## Brief
Below are lines of data; restate word for word those running from the line containing "(ClaimedRootHash s) (ClaimTxHash s) tx" to the line containing "in_int64 (SessionStartHeight s)", inclusive, and no others.
##############################
Definition HoldsClaimOnChain (s : SessionState) : bool :=
  match s with
  | SessionStateClaimed
  | SessionStateProving
  | SessionStateProved
  | SessionStateProbabilisticProved
  | SessionStateProofWindowClosed
  | SessionStateProofTxError => true
  | _ => false
  end.

Definition IsSuccess (s : SessionState) : bool :=
  match s with
  | SessionStateProved | SessionStateProbabilisticProved => true
  | _ => false
  end.

Definition IsFailure (s : SessionState) : bool :=
  match s with
  | SessionStateClaimWindowClosed | SessionStateClaimTxError
  | SessionStateClaimMissing
  | SessionStateProofWindowClosed | SessionStateProofTxError => true
  | _ => false
  end.

(** *** The Lua twins, over the strings a script reads *)

Definition lua_is_terminal (state : string) : bool :=
  String.eqb state "proved" || String.eqb state "probabilistic_proved"
  || String.eqb state "claim_window_closed" || String.eqb state "claim_tx_error"
  || String.eqb state "claim_missing"
  || String.eqb state "proof_window_closed" || String.eqb state "proof_tx_error"
  || String.eqb state "claim_skipped".

Definition lua_holds_claim_on_chain (state : string) : bool :=
  String.eqb state "claimed" || String.eqb state "proving" || String.eqb state "proved"
  || String.eqb state "probabilistic_proved"
  || String.eqb state "proof_window_closed" || String.eqb state "proof_tx_error".

Definition lua_can_reactivate_proved (state proof_tx_hash : string) : bool :=
  if String.eqb state "claimed" || String.eqb state "proving"
     || String.eqb state "proof_tx_error" then true
  else String.eqb state "proof_window_closed" && negb (String.eqb proof_tx_hash "").

Definition lua_can_reactivate_claimed (old_state : string) : bool :=
  negb (negb (String.eqb old_state "active") && negb (String.eqb old_state "claiming")
        && negb (String.eqb old_state "claim_window_closed")
        && negb (String.eqb old_state "claim_tx_error")
        && negb (String.eqb old_state "claim_missing")).

(** A boolean on strings that is a chain of comparisons with constants agrees
    with the match on states. *)
Ltac lua_twin st :=
  destruct st as [| | | | | | | | | | | |s]; try reflexivity; simpl;
  let E := fresh in intros E;
  repeat match goal with
  | |- context [String.eqb s ?c] =>
      let H := fresh in destruct (String.eqb s c) eqn:H;
      [apply String.eqb_eq in H; subst s; vm_compute in E; discriminate|]
  end; reflexivity.

Lemma lua_is_terminal_twin st :
  canonical st = true -> lua_is_terminal (string_of_state st) = IsTerminal st.
Proof. unfold lua_is_terminal. lua_twin st. Qed.

Lemma lua_holds_claim_twin st :
  canonical st = true -> lua_holds_claim_on_chain (string_of_state st) = HoldsClaimOnChain st.
Proof. unfold lua_holds_claim_on_chain. lua_twin st. Qed.

(** ** SessionSnapshot *)

(** Byte slices and strings are both [string]. *)
Record SessionSnapshot := mkSnapshot {
  SessionID : string;
  SupplierOperatorAddress : string;
  ServiceID : string;
  ApplicationAddress : string;
  SessionStartHeight : Z;
  SessionEndHeight : Z;
  State : SessionState;
  RelayCount : Z;
  TotalComputeUnits : Z;
  ClaimedRootHash : string;
  ClaimTxHash : string;
  ProofTxHash : string;
  ClaimMissingVerdict : string;
  LastUpdatedAt : Z;
  CreatedAt : Z
}.

#[export] Instance SessionSnapshot_eq_dec : EqDecision SessionSnapshot.
Proof. solve_decision. Defined.

(** The field assignments of the source. *)
Definition set_State (st : SessionState) (s : SessionSnapshot) : SessionSnapshot :=
  mkSnapshot (SessionID s) (SupplierOperatorAddress s) (ServiceID s) (ApplicationAddress s)
    (SessionStartHeight s) (SessionEndHeight s) st (RelayCount s) (TotalComputeUnits s)
    (ClaimedRootHash s) (ClaimTxHash s) (ProofTxHash s) (ClaimMissingVerdict s)
    (LastUpdatedAt s) (CreatedAt s).

Definition set_counters (n cu : Z) (s : SessionSnapshot) : SessionSnapshot :=
  mkSnapshot (SessionID s) (SupplierOperatorAddress s) (ServiceID s) (ApplicationAddress s)
    (SessionStartHeight s) (SessionEndHeight s) (State s) n cu
    (ClaimedRootHash s) (ClaimTxHash s) (ProofTxHash s) (ClaimMissingVerdict s)
    (LastUpdatedAt s) (CreatedAt s).

Definition set_claim (root tx : string) (s : SessionSnapshot) : SessionSnapshot :=
  mkSnapshot (SessionID s) (SupplierOperatorAddress s) (ServiceID s) (ApplicationAddress s)
    (SessionStartHeight s) (SessionEndHeight s) (State s) (RelayCount s) (TotalComputeUnits s)
    root tx (ProofTxHash s) (ClaimMissingVerdict s) (LastUpdatedAt s) (CreatedAt s).

Definition set_ProofTxHash (tx : string) (s : SessionSnapshot) : SessionSnapshot :=
  mkSnapshot (SessionID s) (SupplierOperatorAddress s) (ServiceID s) (ApplicationAddress s)
    (SessionStartHeight s) (SessionEndHeight s) (State s) (RelayCount s) (TotalComputeUnits s)
    (ClaimedRootHash s) (ClaimTxHash s) tx (ClaimMissingVerdict s) (LastUpdatedAt s) (CreatedAt s).

Definition set_Verdict (v : string) (s : SessionSnapshot) : SessionSnapshot :=
  mkSnapshot (SessionID s) (SupplierOperatorAddress s) (ServiceID s) (ApplicationAddress s)
    (SessionStartHeight s) (SessionEndHeight s) (State s) (RelayCount s) (TotalComputeUnits s)
    (ClaimedRootHash s) (ClaimTxHash s) (ProofTxHash s) v (LastUpdatedAt s) (CreatedAt s).

Definition set_LastUpdatedAt (t : Z) (s : SessionSnapshot) : SessionSnapshot :=
  mkSnapshot (SessionID s) (SupplierOperatorAddress s) (ServiceID s) (ApplicationAddress s)
    (SessionStartHeight s) (SessionEndHeight s) (State s) (RelayCount s) (TotalComputeUnits s)
    (ClaimedRootHash s) (ClaimTxHash s) (ProofTxHash s) (ClaimMissingVerdict s) t (CreatedAt s).

(** [snapshot.LastUpdatedAt = now; if CreatedAt.IsZero() { CreatedAt = LastUpdatedAt }] *)
Definition touch (now : Z) (s : SessionSnapshot) : SessionSnapshot :=
  mkSnapshot (SessionID s) (SupplierOperatorAddress s) (ServiceID s) (ApplicationAddress s)
    (SessionStartHeight s) (SessionEndHeight s) (State s) (RelayCount s) (TotalComputeUnits s)
    (ClaimedRootHash s) (ClaimTxHash s) (ProofTxHash s) (ClaimMissingVerdict s) now
    (if CreatedAt s =? 0 then now else CreatedAt s).

(** What a Go value of the type can hold: the heights and the relay count are
    int64, the compute units uint64, the state a string. *)
Definition snap_ok (s : SessionSnapshot) : Prop :=
  in_int64 (SessionStartHeight s) /\ in_int64 (SessionEndHeight s) /\
  in_int64 (RelayCount s) /\ in_uint64 (TotalComputeUnits s) /\
  canonical (State s) = true.

(** A snapshot every codec of the stores carries unchanged: its strings are
    text, its instants have a four-digit year. *)
Definition text_fields (s : SessionSnapshot) : list string :=
  [ SessionID s; SupplierOperatorAddress s; ServiceID s; ApplicationAddress s;
    string_of_state (State s); ClaimTxHash s; ProofTxHash s; ClaimMissingVerdict s ].

Definition codec_ok (s : SessionSnapshot) : Prop :=
  snap_ok s /\ Forall text_ok (text_fields s) /\ time_ok (LastUpdatedAt s) /\ time_ok (CreatedAt s).

(** Two snapshots that differ at most in when they were last written: what the
    two stores agree on (one slides the instant on a write that moves nothing,
    the other does not). *)
Definition snap_equiv (a b : SessionSnapshot) : Prop :=
  set_LastUpdatedAt 0 a = set_LastUpdatedAt 0 b.

#[export] Instance snap_equiv_equivalence : Equivalence snap_equiv.
Proof. unfold snap_equiv. split; red; intros; congruence. Qed.

Lemma snap_equiv_iff a b : snap_equiv a b <-> exists t, b = set_LastUpdatedAt t a.
Proof.
  unfold snap_equiv. split; [|by intros [t ->]; destruct a].
  intros H. exists (LastUpdatedAt b).
  destruct a, b; unfold set_LastUpdatedAt in *; simpl in *.
  injection H as -> -> -> -> -> -> -> -> -> -> -> -> -> ->. reflexivity.
Qed.

Ltac snap_proper := intros a b [t ->]%snap_equiv_iff; by destruct a.

#[export] Instance State_proper : Proper (snap_equiv ==> eq) State.
Proof. snap_proper. Qed.
#[export] Instance SessionID_proper : Proper (snap_equiv ==> eq) SessionID.
Proof. snap_proper. Qed.
#[export] Instance ClaimTxHash_proper : Proper (snap_equiv ==> eq) ClaimTxHash.
Proof. snap_proper. Qed.
#[export] Instance ProofTxHash_proper : Proper (snap_equiv ==> eq) ProofTxHash.
Proof. snap_proper. Qed.
#[export] Instance SessionEndHeight_proper : Proper (snap_equiv ==> eq) SessionEndHeight.
Proof. snap_proper. Qed.
#[export] Instance set_State_proper st : Proper (snap_equiv ==> snap_equiv) (set_State st).
Proof. snap_proper. Qed.
#[export] Instance set_Verdict_proper v : Proper (snap_equiv ==> snap_equiv) (set_Verdict v).
Proof. snap_proper. Qed.

Lemma set_LastUpdatedAt_equiv t s : snap_equiv (set_LastUpdatedAt t s) s.
Proof. by destruct s. Qed.
#[export] Hint Resolve set_LastUpdatedAt_equiv : miner.

(** ** Guards on a state write *)

Inductive StoreErr :=
| ErrStoreClosed
| ErrSessionNotFound
| ErrClaimAlreadyOnChain
| ErrSessionNotDeferred
| ErrSessionTerminal
| ErrLegacyKey
| ErrWrongType
| ErrDecode
| ErrUnexpectedReply
| ErrIo (e : IoErr).

#[export] Instance StoreErr_eq_dec : EqDecision StoreErr.
Proof. solve_decision. Defined.

Definition checkStateWrite (snap : SessionSnapshot) (newState : SessionState) : option StoreErr :=
  if (bool_decide (newState = SessionStateClaimWindowClosed)
      || bool_decide (newState = SessionStateClaimTxError))
     && HoldsClaimOnChain (State snap) then Some ErrClaimAlreadyOnChain
  else if bool_decide (newState = SessionStateActive)
     && (negb (bool_decide (State snap = SessionStateClaiming))
         || negb (String.eqb (ClaimTxHash snap) "")) then Some ErrSessionNotDeferred
  else if bool_decide (newState = SessionStateClaimed)
     && (negb (String.eqb (ProofTxHash snap) "")
         || bool_decide (State snap = SessionStateProved)
         || bool_decide (State snap = SessionStateProbabilisticProved)
         || bool_decide (State snap = SessionStateProofWindowClosed)
         || bool_decide (State snap = SessionStateProofTxError)) then Some ErrSessionNotDeferred
  else None.

Definition canReactivateClaimed (state : SessionState) : bool :=
  match state with
  | SessionStateActive | SessionStateClaiming | SessionStateClaimWindowClosed
  | SessionStateClaimTxError | SessionStateClaimMissing => true
  | _ => false
  end.

Definition canReactivateProved (state : SessionState) (proofTxHash : string) : bool :=
  match state with
  | SessionStateClaimed | SessionStateProving | SessionStateProofTxError => true
  | SessionStateProofWindowClosed => negb (String.eqb proofTxHash "")
  | _ => false
  end.

Lemma lua_can_reactivate_proved_twin st tx :
  canonical st = true ->
  lua_can_reactivate_proved (string_of_state st) tx = canReactivateProved st tx.
Proof. unfold lua_can_reactivate_proved. lua_twin st. Qed.

Lemma lua_can_reactivate_claimed_twin st :
  canonical st = true ->
  lua_can_reactivate_claimed (string_of_state st) = canReactivateClaimed st.
Proof. unfold lua_can_reactivate_claimed. lua_twin st. Qed.

(** What a session was before it was flipped. [RFrom = None] is the zero
    [Reactivation]: nothing was flipped. *)
Record Reactivation := mkReactivation {
  RFrom : option SessionState;
  RVerdict : string;
  RClaimTxHash : string;
  RProofTxHash : string
}.

Definition noReactivation : Reactivation := mkReactivation None "" "" "".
##############################
## Result below
    (ClaimedRootHash s) (ClaimTxHash s) tx (ClaimMissingVerdict s) (LastUpdatedAt s) (CreatedAt s).

Definition set_Verdict (v : string) (s : SessionSnapshot) : SessionSnapshot :=
  mkSnapshot (SessionID s) (SupplierOperatorAddress s) (ServiceID s) (ApplicationAddress s)
    (SessionStartHeight s) (SessionEndHeight s) (State s) (RelayCount s) (TotalComputeUnits s)
    (ClaimedRootHash s) (ClaimTxHash s) (ProofTxHash s) v (LastUpdatedAt s) (CreatedAt s).

Definition set_LastUpdatedAt (t : Z) (s : SessionSnapshot) : SessionSnapshot :=
  mkSnapshot (SessionID s) (SupplierOperatorAddress s) (ServiceID s) (ApplicationAddress s)
    (SessionStartHeight s) (SessionEndHeight s) (State s) (RelayCount s) (TotalComputeUnits s)
    (ClaimedRootHash s) (ClaimTxHash s) (ProofTxHash s) (ClaimMissingVerdict s) t (CreatedAt s).

(** [snapshot.LastUpdatedAt = now; if CreatedAt.IsZero() { CreatedAt = LastUpdatedAt }] *)
Definition touch (now : Z) (s : SessionSnapshot) : SessionSnapshot :=
  mkSnapshot (SessionID s) (SupplierOperatorAddress s) (ServiceID s) (ApplicationAddress s)
    (SessionStartHeight s) (SessionEndHeight s) (State s) (RelayCount s) (TotalComputeUnits s)
    (ClaimedRootHash s) (ClaimTxHash s) (ProofTxHash s) (ClaimMissingVerdict s) now
    (if CreatedAt s =? 0 then now else CreatedAt s).

(** What a Go value of the type can hold: the heights and the relay count are
    int64, the compute units uint64, the state a string. *)
Definition snap_ok (s : SessionSnapshot) : Prop :=
  in_int64 (SessionStartHeight s) /\ in_int64 (SessionEndHeight s) /\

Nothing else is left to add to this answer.